### WHAT THE TASK ASKS
The answer should consist of each line below that contains the word "export".

### Stored data entries
^^^^
(* ===== verification/Stats.v ===== *)
(** * Statistics: the snapshot sent to clients and the live counters

    Models include/cache/stats.h.  The live counters are 64-bit atomics
    updated with relaxed [fetch_add] and [fetch_sub], which wrap around. *)

From S2P Require Import Prelude.

Record StatsSnapshot := mkStatsSnapshot {
  cache_hits : Z;
  cache_misses : Z;
  puts : Z;
  deletes : Z;
  evictions : Z;
  current_entries : Z;
  current_cache_bytes : Z;
  current_payload_bytes : Z;
  active_connections : Z;
  total_connections : Z;
  requests_processed : Z;
  protocol_errors : Z;
  rejected_requests : Z;
  uptime_ms : Z;
}.

Definition default_stats : StatsSnapshot :=
  mkStatsSnapshot 0 0 0 0 0 0 0 0 0 0 0 0 0 0.

(** A pointer to member [uint64_t StatsSnapshot::*]: reading through it and
    assigning through it. *)
Record StatsField := mkStatsField {
  fld_get : StatsSnapshot -> Z;
  fld_set : Z -> StatsSnapshot -> StatsSnapshot;
}.

Definition set_cache_hits (v : Z) (s : StatsSnapshot) : StatsSnapshot :=
  mkStatsSnapshot v (cache_misses s) (puts s) (deletes s) (evictions s)
    (current_entries s) (current_cache_bytes s) (current_payload_bytes s) (active_connections s)
    (total_connections s) (requests_processed s) (protocol_errors s) (rejected_requests s) (uptime_ms s).
Definition set_cache_misses (v : Z) (s : StatsSnapshot) : StatsSnapshot :=
  mkStatsSnapshot (cache_hits s) v (puts s) (deletes s) (evictions s)
    (current_entries s) (current_cache_bytes s) (current_payload_bytes s) (active_connections s)
    (total_connections s) (requests_processed s) (protocol_errors s) (rejected_requests s) (uptime_ms s).
Definition set_puts (v : Z) (s : StatsSnapshot) : StatsSnapshot :=
  mkStatsSnapshot (cache_hits s) (cache_misses s) v (deletes s) (evictions s)
    (current_entries s) (current_cache_bytes s) (current_payload_bytes s) (active_connections s)
    (total_connections s) (requests_processed s) (protocol_errors s) (rejected_requests s) (uptime_ms s).
Definition set_deletes (v : Z) (s : StatsSnapshot) : StatsSnapshot :=
  mkStatsSnapshot (cache_hits s) (cache_misses s) (puts s) v (evictions s)
    (current_entries s) (current_cache_bytes s) (current_payload_bytes s) (active_connections s)
    (total_connections s) (requests_processed s) (protocol_errors s) (rejected_requests s) (uptime_ms s).
Definition set_evictions (v : Z) (s : StatsSnapshot) : StatsSnapshot :=
  mkStatsSnapshot (cache_hits s) (cache_misses s) (puts s) (deletes s) v
    (current_entries s) (current_cache_bytes s) (current_payload_bytes s) (active_connections s)
    (total_connections s) (requests_processed s) (protocol_errors s) (rejected_requests s) (uptime_ms s).
Definition set_current_entries (v : Z) (s : StatsSnapshot) : StatsSnapshot :=
  mkStatsSnapshot (cache_hits s) (cache_misses s) (puts s) (deletes s) (evictions s)
    v (current_cache_bytes s) (current_payload_bytes s) (active_connections s)
    (total_connections s) (requests_processed s) (protocol_errors s) (rejected_requests s) (uptime_ms s).
Definition set_current_cache_bytes (v : Z) (s : StatsSnapshot) : StatsSnapshot :=
  mkStatsSnapshot (cache_hits s) (cache_misses s) (puts s) (deletes s) (evictions s)
    (current_entries s) v (current_payload_bytes s) (active_connections s)
    (total_connections s) (requests_processed s) (protocol_errors s) (rejected_requests s) (uptime_ms s).
Definition set_current_payload_bytes (v : Z) (s : StatsSnapshot) : StatsSnapshot :=
  mkStatsSnapshot (cache_hits s) (cache_misses s) (puts s) (deletes s) (evictions s)
    (current_entries s) (current_cache_bytes s) v (active_connections s)
    (total_connections s) (requests_processed s) (protocol_errors s) (rejected_requests s) (uptime_ms s).
Definition set_active_connections (v : Z) (s : StatsSnapshot) : StatsSnapshot :=
  mkStatsSnapshot (cache_hits s) (cache_misses s) (puts s) (deletes s) (evictions s)
    (current_entries s) (current_cache_bytes s) (current_payload_bytes s) v
    (total_connections s) (requests_processed s) (protocol_errors s) (rejected_requests s) (uptime_ms s).
Definition set_total_connections (v : Z) (s : StatsSnapshot) : StatsSnapshot :=
  mkStatsSnapshot (cache_hits s) (cache_misses s) (puts s) (deletes s) (evictions s)
    (current_entries s) (current_cache_bytes s) (current_payload_bytes s) (active_connections s)
    v (requests_processed s) (protocol_errors s) (rejected_requests s) (uptime_ms s).
Definition set_requests_processed (v : Z) (s : StatsSnapshot) : StatsSnapshot :=
  mkStatsSnapshot (cache_hits s) (cache_misses s) (puts s) (deletes s) (evictions s)
    (current_entries s) (current_cache_bytes s) (current_payload_bytes s) (active_connections s)
    (total_connections s) v (protocol_errors s) (rejected_requests s) (uptime_ms s).
Definition set_protocol_errors (v : Z) (s : StatsSnapshot) : StatsSnapshot :=
  mkStatsSnapshot (cache_hits s) (cache_misses s) (puts s) (deletes s) (evictions s)
    (current_entries s) (current_cache_bytes s) (current_payload_bytes s) (active_connections s)
    (total_connections s) (requests_processed s) v (rejected_requests s) (uptime_ms s).
Definition set_rejected_requests (v : Z) (s : StatsSnapshot) : StatsSnapshot :=
  mkStatsSnapshot (cache_hits s) (cache_misses s) (puts s) (deletes s) (evictions s)
    (current_entries s) (current_cache_bytes s) (current_payload_bytes s) (active_connections s)
    (total_connections s) (requests_processed s) (protocol_errors s) v (uptime_ms s).
Definition set_uptime_ms (v : Z) (s : StatsSnapshot) : StatsSnapshot :=
  mkStatsSnapshot (cache_hits s) (cache_misses s) (puts s) (deletes s) (evictions s)
    (current_entries s) (current_cache_bytes s) (current_payload_bytes s) (active_connections s)
    (total_connections s) (requests_processed s) (protocol_errors s) (rejected_requests s) v.

Record ServerStats := mkServerStats {
  hits_ : Z;
  misses_ : Z;
  puts_ : Z;
  deletes_ : Z;
  requests_ : Z;
  protocol_errors_ : Z;
  rejected_ : Z;
  active_connections_ : Z;
  total_connections_ : Z;
  start_time_ : Z;  (* steady_clock, in milliseconds *)
}.

Definition new_stats (now : Z) : ServerStats := mkServerStats 0 0 0 0 0 0 0 0 0 now.

Definition record_hit (s : ServerStats) : ServerStats :=
  mkServerStats (u64 (hits_ s + 1)) (misses_ s) (puts_ s) (deletes_ s) (requests_ s)
    (protocol_errors_ s) (rejected_ s) (active_connections_ s) (total_connections_ s) (start_time_ s).
Definition record_miss (s : ServerStats) : ServerStats :=
  mkServerStats (hits_ s) (u64 (misses_ s + 1)) (puts_ s) (deletes_ s) (requests_ s)
    (protocol_errors_ s) (rejected_ s) (active_connections_ s) (total_connections_ s) (start_time_ s).
Definition record_put (s : ServerStats) : ServerStats :=
  mkServerStats (hits_ s) (misses_ s) (u64 (puts_ s + 1)) (deletes_ s) (requests_ s)
    (protocol_errors_ s) (rejected_ s) (active_connections_ s) (total_connections_ s) (start_time_ s).
Definition record_delete (s : ServerStats) : ServerStats :=
  mkServerStats (hits_ s) (misses_ s) (puts_ s) (u64 (deletes_ s + 1)) (requests_ s)
    (protocol_errors_ s) (rejected_ s) (active_connections_ s) (total_connections_ s) (start_time_ s).
Definition record_request (s : ServerStats) : ServerStats :=
  mkServerStats (hits_ s) (misses_ s) (puts_ s) (deletes_ s) (u64 (requests_ s + 1))
    (protocol_errors_ s) (rejected_ s) (active_connections_ s) (total_connections_ s) (start_time_ s).
Definition record_protocol_error (s : ServerStats) : ServerStats :=
  mkServerStats (hits_ s) (misses_ s) (puts_ s) (deletes_ s) (requests_ s)
    (u64 (protocol_errors_ s + 1)) (rejected_ s) (active_connections_ s) (total_connections_ s) (start_time_ s).
Definition record_rejected (s : ServerStats) : ServerStats :=
  mkServerStats (hits_ s) (misses_ s) (puts_ s) (deletes_ s) (requests_ s)
    (protocol_errors_ s) (u64 (rejected_ s + 1)) (active_connections_ s) (total_connections_ s) (start_time_ s).
Definition connection_opened (s : ServerStats) : ServerStats :=
  mkServerStats (hits_ s) (misses_ s) (puts_ s) (deletes_ s) (requests_ s)
    (protocol_errors_ s) (rejected_ s) (u64 (active_connections_ s + 1)) (u64 (total_connections_ s + 1)) (start_time_ s).
Definition connection_closed (s : ServerStats) : ServerStats :=
  mkServerStats (hits_ s) (misses_ s) (puts_ s) (deletes_ s) (requests_ s)
    (protocol_errors_ s) (rejected_ s) (u64 (active_connections_ s - 1)) (total_connections_ s) (start_time_ s).

(** [ServerStats::snapshot]: every field except the cache-owned ones, which
    keep their default; [now] is the value [steady_clock::now] returns. *)
Definition stats_snapshot_of (s : ServerStats) (now : Z) : StatsSnapshot :=
  {| cache_hits := hits_ s;
     cache_misses := misses_ s;
     puts := puts_ s;
     deletes := deletes_ s;
     evictions := 0;
     current_entries := 0;
     current_cache_bytes := 0;
     current_payload_bytes := 0;
     active_connections := active_connections_ s;
     total_connections := total_connections_ s;
     requests_processed := requests_ s;
     protocol_errors := protocol_errors_ s;
     rejected_requests := rejected_ s;
     uptime_ms := u64 (now - start_time_ s) |}.

#[export] Instance stats_snapshot_eq_dec : EqDecision StatsSnapshot.
Proof. solve_decision. Defined.

(** ** Ranges *)

(** The updates of the counters. *)
Inductive stats_op : (ServerStats -> ServerStats) -> Prop :=
  | op_hit : stats_op record_hit
  | op_miss : stats_op record_miss
  | op_put : stats_op record_put
  | op_delete : stats_op record_delete
  | op_request : stats_op record_request
  | op_protocol_error : stats_op record_protocol_error
  | op_rejected : stats_op record_rejected
  | op_opened : stats_op connection_opened
  | op_closed : stats_op connection_closed.

#[export] Hint Constructors stats_op : cache.

(** Every counter is a value of [uint64_t]. *)
Record stats_typed (s : ServerStats) : Prop := mkStatsTyped {
  st_hits : 0 <= hits_ s < 2 ^ 64;
  st_misses : 0 <= misses_ s < 2 ^ 64;
  st_puts : 0 <= puts_ s < 2 ^ 64;
  st_deletes : 0 <= deletes_ s < 2 ^ 64;
  st_requests : 0 <= requests_ s < 2 ^ 64;
  st_errors : 0 <= protocol_errors_ s < 2 ^ 64;
  st_rejected : 0 <= rejected_ s < 2 ^ 64;
  st_active : 0 <= active_connections_ s < 2 ^ 64;
  st_total : 0 <= total_connections_ s < 2 ^ 64;
}.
^^^^
### THE COMPLETED TASK
#[export] Instance stats_snapshot_eq_dec : EqDecision StatsSnapshot.
#[export] Hint Constructors stats_op : cache.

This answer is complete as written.